PROBLEM REQUIREMENTS =
Would you please return the lines of the entries below starting at the line that has "(* ===== verification/HandleTableFacts.v" and ending at the line that has "i + j)%nat.", both included, exactly as they are?

DATA LISTING =
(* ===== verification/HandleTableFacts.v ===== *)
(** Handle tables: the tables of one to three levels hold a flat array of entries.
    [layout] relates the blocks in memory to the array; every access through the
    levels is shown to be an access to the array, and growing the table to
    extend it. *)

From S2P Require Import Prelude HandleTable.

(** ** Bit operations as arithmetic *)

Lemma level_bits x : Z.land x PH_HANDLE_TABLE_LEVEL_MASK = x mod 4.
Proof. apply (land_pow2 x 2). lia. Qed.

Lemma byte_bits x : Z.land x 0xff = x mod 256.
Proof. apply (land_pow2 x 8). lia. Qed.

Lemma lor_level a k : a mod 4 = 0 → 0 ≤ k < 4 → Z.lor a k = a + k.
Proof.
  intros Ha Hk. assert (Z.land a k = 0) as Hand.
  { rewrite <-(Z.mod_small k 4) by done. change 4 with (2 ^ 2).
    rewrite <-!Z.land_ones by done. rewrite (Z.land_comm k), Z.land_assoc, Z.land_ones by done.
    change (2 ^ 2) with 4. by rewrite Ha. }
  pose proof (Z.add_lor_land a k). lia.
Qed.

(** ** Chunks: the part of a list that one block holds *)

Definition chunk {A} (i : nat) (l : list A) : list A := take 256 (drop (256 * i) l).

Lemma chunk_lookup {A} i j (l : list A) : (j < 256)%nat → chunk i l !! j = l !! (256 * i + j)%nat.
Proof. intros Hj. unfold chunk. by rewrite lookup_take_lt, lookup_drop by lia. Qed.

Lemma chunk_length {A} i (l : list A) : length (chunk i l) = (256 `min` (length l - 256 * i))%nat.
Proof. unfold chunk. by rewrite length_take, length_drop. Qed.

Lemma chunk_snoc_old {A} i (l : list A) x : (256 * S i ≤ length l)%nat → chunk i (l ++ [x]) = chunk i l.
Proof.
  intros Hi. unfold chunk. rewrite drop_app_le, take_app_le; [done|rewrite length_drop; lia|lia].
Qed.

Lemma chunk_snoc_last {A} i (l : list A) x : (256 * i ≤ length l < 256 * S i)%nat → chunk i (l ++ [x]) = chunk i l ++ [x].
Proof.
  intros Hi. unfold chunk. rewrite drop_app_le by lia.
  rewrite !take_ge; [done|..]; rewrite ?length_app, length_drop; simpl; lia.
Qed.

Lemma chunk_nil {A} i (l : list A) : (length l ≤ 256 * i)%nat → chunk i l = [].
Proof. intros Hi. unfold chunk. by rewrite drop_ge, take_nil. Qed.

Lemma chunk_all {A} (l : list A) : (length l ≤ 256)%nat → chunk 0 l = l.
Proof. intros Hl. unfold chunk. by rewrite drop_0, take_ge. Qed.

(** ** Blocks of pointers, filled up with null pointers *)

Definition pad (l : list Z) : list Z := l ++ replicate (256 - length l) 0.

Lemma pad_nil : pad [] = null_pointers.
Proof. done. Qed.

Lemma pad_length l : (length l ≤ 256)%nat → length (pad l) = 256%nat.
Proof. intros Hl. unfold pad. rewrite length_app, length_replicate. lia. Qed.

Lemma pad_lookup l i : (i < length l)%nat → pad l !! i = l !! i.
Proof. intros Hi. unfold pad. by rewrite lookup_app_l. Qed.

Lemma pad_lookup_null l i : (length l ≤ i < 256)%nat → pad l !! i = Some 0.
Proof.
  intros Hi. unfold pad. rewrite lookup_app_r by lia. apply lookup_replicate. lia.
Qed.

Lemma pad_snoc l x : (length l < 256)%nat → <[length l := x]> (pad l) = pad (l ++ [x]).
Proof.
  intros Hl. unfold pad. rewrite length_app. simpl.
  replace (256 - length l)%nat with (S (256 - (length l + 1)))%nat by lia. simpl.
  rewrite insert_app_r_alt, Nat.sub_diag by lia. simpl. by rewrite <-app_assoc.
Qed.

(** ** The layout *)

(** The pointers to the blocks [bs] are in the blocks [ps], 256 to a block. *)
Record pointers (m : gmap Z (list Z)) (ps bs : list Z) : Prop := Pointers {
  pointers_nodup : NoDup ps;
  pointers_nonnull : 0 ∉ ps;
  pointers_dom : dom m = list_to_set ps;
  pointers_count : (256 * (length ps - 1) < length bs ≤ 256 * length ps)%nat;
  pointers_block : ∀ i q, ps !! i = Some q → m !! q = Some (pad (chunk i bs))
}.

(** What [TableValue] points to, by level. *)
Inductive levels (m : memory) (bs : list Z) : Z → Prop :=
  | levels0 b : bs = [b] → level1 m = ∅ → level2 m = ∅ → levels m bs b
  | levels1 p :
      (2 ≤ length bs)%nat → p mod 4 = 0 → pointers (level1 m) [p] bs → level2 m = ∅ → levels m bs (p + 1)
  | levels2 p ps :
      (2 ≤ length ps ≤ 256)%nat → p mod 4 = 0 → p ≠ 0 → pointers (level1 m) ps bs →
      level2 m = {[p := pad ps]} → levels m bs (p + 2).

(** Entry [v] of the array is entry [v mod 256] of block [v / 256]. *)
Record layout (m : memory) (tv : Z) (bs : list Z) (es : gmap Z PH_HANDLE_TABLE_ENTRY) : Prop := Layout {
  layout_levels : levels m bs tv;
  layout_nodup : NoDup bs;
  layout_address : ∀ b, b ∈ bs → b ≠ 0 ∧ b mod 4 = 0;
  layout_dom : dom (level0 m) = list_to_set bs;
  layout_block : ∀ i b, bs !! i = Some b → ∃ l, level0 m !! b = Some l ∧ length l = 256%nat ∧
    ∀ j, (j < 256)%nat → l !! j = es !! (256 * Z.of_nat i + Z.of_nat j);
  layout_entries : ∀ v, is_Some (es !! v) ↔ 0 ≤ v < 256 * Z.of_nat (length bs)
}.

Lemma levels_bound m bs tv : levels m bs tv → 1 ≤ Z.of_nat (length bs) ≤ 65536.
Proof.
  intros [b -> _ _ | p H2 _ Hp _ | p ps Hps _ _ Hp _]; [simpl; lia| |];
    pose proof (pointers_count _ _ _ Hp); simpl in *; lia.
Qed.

* * *

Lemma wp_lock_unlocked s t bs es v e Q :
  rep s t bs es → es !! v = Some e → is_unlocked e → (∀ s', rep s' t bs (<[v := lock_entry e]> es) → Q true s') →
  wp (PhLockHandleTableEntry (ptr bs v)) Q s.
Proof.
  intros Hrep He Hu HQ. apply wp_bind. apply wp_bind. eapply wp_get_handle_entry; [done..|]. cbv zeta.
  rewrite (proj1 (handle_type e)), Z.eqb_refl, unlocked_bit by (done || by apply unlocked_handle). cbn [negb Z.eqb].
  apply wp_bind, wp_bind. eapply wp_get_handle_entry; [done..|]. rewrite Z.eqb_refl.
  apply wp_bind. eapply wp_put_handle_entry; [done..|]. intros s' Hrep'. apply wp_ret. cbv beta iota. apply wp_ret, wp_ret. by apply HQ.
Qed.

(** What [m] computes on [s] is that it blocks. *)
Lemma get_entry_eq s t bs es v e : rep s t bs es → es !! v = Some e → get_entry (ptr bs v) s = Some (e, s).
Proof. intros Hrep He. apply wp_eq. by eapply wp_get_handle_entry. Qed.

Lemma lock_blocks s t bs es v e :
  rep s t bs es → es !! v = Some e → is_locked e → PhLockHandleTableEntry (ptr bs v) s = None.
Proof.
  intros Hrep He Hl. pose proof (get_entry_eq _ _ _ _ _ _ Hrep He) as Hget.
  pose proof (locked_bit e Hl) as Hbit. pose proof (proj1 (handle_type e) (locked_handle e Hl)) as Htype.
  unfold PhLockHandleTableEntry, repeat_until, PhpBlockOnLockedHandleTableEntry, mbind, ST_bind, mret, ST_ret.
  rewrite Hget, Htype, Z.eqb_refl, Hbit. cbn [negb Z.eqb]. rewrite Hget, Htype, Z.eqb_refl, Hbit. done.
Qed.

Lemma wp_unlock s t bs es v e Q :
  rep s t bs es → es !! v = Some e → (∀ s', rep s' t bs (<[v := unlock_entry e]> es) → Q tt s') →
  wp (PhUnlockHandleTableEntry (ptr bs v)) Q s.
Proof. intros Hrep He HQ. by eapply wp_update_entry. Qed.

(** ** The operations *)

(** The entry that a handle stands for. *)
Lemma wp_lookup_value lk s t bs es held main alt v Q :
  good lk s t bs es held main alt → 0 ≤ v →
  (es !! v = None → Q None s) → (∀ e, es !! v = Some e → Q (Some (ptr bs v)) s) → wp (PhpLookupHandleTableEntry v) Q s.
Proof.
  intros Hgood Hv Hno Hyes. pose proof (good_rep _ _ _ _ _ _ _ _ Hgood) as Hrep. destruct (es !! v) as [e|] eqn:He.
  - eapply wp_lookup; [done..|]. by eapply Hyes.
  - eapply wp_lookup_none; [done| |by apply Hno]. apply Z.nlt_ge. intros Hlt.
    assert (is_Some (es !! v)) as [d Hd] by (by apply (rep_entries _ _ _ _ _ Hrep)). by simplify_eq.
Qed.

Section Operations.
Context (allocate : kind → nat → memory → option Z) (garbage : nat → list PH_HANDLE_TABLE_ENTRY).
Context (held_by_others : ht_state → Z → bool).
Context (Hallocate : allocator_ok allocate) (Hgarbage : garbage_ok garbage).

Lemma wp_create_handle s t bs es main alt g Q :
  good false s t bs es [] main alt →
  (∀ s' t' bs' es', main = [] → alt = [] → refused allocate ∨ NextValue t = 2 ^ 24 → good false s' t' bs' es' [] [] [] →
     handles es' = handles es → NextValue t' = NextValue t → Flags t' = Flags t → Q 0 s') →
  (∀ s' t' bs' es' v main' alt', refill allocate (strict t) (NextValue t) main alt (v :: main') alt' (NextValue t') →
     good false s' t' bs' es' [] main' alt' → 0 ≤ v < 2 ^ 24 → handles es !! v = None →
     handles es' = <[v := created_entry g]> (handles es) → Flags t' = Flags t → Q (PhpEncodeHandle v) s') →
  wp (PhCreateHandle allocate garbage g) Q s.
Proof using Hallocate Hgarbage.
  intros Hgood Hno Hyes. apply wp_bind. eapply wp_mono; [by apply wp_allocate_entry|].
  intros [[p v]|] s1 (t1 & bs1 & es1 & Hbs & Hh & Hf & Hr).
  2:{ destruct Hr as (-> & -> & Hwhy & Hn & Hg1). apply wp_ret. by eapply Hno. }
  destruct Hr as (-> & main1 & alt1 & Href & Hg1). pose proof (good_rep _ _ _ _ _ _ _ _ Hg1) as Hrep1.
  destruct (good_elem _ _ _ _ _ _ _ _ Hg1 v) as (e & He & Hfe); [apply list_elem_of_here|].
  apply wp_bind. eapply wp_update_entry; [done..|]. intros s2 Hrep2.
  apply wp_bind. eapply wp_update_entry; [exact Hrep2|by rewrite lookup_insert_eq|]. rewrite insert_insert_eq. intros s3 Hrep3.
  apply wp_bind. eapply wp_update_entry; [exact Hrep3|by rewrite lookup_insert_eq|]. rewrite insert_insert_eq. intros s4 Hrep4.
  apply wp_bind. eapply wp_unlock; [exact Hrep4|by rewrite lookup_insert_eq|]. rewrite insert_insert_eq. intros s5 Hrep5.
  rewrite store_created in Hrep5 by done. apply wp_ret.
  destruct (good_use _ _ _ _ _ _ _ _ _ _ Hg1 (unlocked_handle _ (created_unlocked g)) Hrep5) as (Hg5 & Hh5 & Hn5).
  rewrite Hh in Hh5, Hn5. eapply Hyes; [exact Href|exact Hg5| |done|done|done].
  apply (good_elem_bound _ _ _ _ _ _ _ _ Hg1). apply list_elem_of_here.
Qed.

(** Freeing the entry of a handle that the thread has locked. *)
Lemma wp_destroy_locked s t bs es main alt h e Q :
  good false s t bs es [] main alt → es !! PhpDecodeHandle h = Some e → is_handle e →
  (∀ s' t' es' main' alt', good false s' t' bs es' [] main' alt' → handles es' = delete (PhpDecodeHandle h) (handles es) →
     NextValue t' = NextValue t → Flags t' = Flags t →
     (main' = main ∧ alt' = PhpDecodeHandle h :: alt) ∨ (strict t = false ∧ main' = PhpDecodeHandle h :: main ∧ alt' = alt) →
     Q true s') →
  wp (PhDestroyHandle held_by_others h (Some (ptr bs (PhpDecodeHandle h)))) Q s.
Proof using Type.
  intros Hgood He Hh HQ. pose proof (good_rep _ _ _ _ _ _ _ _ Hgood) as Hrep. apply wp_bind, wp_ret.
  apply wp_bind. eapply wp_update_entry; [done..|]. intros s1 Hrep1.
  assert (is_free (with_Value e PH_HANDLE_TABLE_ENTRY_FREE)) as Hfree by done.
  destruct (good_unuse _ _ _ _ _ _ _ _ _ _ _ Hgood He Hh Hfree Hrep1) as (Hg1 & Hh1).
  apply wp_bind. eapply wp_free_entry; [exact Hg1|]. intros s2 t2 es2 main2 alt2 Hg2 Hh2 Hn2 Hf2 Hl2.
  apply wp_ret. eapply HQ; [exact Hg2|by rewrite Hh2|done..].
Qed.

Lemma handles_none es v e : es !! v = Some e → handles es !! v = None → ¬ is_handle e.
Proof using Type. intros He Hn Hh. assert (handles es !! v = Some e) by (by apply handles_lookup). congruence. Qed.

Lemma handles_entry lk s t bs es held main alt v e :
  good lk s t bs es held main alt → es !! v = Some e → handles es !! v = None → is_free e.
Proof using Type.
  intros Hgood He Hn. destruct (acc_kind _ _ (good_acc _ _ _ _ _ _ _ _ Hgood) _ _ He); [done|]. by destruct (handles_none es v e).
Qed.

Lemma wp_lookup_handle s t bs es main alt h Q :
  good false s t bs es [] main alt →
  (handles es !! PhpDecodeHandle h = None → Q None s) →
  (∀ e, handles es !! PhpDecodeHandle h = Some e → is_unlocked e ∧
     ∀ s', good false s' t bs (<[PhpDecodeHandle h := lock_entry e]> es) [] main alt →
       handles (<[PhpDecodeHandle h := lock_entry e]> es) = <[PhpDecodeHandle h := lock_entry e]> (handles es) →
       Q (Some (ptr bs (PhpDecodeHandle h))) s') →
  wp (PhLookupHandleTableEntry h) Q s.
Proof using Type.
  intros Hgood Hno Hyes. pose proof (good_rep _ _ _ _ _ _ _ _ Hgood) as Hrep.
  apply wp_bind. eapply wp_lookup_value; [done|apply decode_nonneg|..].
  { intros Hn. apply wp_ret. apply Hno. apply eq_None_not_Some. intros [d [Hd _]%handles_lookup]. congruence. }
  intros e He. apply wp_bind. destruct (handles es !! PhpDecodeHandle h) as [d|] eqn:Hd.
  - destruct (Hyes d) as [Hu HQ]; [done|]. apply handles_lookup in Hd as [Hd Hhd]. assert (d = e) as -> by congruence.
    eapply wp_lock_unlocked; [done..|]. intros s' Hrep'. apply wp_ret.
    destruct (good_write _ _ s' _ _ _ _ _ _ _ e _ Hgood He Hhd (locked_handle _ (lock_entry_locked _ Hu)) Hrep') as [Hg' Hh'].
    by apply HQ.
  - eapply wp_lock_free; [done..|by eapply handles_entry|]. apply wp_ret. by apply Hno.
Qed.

RESULT FOR THIS EXERCISE =
(* ===== verification/HandleTableFacts.v ===== *)
(** Handle tables: the tables of one to three levels hold a flat array of entries.
    [layout] relates the blocks in memory to the array; every access through the
    levels is shown to be an access to the array, and growing the table to
    extend it. *)

From S2P Require Import Prelude HandleTable.

(** ** Bit operations as arithmetic *)

Lemma level_bits x : Z.land x PH_HANDLE_TABLE_LEVEL_MASK = x mod 4.
Proof. apply (land_pow2 x 2). lia. Qed.

Lemma byte_bits x : Z.land x 0xff = x mod 256.
Proof. apply (land_pow2 x 8). lia. Qed.

Lemma lor_level a k : a mod 4 = 0 → 0 ≤ k < 4 → Z.lor a k = a + k.
Proof.
  intros Ha Hk. assert (Z.land a k = 0) as Hand.
  { rewrite <-(Z.mod_small k 4) by done. change 4 with (2 ^ 2).
    rewrite <-!Z.land_ones by done. rewrite (Z.land_comm k), Z.land_assoc, Z.land_ones by done.
    change (2 ^ 2) with 4. by rewrite Ha. }
  pose proof (Z.add_lor_land a k). lia.
Qed.

(** ** Chunks: the part of a list that one block holds *)

Definition chunk {A} (i : nat) (l : list A) : list A := take 256 (drop (256 * i) l).

Lemma chunk_lookup {A} i j (l : list A) : (j < 256)%nat → chunk i l !! j = l !! (256 * i + j)%nat.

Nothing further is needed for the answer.